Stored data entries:
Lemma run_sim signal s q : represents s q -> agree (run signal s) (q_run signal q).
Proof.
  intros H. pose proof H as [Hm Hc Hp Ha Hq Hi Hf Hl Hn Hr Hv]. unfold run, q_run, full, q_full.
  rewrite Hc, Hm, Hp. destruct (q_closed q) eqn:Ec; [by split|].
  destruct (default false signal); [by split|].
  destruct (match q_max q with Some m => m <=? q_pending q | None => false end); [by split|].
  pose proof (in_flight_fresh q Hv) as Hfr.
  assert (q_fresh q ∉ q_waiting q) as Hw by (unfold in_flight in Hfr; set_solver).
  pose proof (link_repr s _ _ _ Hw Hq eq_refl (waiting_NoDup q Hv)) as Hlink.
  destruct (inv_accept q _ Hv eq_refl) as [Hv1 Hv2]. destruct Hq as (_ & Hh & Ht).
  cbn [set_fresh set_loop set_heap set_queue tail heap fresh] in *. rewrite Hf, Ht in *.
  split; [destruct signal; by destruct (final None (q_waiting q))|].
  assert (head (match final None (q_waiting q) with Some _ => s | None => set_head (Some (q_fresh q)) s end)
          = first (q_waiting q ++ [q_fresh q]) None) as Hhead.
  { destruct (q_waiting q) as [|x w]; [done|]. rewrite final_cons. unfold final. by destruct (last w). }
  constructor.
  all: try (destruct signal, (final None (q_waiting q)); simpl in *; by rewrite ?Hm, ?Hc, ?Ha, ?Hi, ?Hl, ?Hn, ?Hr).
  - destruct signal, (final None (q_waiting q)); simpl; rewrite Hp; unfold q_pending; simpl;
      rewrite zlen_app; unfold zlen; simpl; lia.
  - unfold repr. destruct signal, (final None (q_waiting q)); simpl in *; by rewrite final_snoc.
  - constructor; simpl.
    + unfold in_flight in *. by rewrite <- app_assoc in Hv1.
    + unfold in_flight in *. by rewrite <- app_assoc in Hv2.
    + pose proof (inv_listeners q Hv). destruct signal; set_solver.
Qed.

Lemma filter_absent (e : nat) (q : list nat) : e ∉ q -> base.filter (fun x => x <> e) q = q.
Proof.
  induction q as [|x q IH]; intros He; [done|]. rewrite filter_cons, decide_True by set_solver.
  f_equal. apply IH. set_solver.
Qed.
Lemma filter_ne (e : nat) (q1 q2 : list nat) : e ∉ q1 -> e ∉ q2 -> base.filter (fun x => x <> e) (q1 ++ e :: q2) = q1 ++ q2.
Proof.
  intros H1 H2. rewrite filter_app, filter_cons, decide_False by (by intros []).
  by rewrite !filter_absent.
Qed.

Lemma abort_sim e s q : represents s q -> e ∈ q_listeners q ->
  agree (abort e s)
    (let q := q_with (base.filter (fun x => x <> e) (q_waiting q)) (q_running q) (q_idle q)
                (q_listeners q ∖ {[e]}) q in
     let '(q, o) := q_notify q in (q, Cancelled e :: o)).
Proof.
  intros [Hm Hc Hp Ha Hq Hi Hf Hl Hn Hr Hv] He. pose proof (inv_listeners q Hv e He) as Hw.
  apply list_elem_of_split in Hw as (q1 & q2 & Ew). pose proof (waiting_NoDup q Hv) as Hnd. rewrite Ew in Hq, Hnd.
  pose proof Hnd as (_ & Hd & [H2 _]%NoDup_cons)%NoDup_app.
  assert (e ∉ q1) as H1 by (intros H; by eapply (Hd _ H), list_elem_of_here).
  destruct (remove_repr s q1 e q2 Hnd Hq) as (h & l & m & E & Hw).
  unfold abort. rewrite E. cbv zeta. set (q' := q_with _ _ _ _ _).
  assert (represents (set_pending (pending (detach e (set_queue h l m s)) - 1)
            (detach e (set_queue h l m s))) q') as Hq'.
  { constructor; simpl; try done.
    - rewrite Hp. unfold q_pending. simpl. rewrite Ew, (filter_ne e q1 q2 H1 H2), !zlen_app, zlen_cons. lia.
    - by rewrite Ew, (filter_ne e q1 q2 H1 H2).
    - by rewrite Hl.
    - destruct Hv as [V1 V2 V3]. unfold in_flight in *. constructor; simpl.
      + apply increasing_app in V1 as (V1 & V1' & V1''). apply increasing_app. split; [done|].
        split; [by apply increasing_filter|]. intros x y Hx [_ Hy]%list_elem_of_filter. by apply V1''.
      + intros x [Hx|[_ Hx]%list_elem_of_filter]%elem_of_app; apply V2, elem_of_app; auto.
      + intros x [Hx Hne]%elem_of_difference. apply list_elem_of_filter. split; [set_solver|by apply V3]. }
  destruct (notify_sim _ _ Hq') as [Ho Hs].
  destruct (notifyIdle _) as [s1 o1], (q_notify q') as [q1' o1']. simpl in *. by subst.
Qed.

What is expected => All lines above from the one containing "- destruct signal, (final" to the one containing "agree (abort e s)" must be repeated exactly, both lines included, and no others.

Response =>
  - destruct signal, (final None (q_waiting q)); simpl; rewrite Hp; unfold q_pending; simpl;
      rewrite zlen_app; unfold zlen; simpl; lia.
  - unfold repr. destruct signal, (final None (q_waiting q)); simpl in *; by rewrite final_snoc.
  - constructor; simpl.
    + unfold in_flight in *. by rewrite <- app_assoc in Hv1.
    + unfold in_flight in *. by rewrite <- app_assoc in Hv2.
    + pose proof (inv_listeners q Hv). destruct signal; set_solver.
Qed.

Lemma filter_absent (e : nat) (q : list nat) : e ∉ q -> base.filter (fun x => x <> e) q = q.
Proof.
  induction q as [|x q IH]; intros He; [done|]. rewrite filter_cons, decide_True by set_solver.
  f_equal. apply IH. set_solver.
Qed.
Lemma filter_ne (e : nat) (q1 q2 : list nat) : e ∉ q1 -> e ∉ q2 -> base.filter (fun x => x <> e) (q1 ++ e :: q2) = q1 ++ q2.
Proof.
  intros H1 H2. rewrite filter_app, filter_cons, decide_False by (by intros []).
  by rewrite !filter_absent.
Qed.

Lemma abort_sim e s q : represents s q -> e ∈ q_listeners q ->
  agree (abort e s)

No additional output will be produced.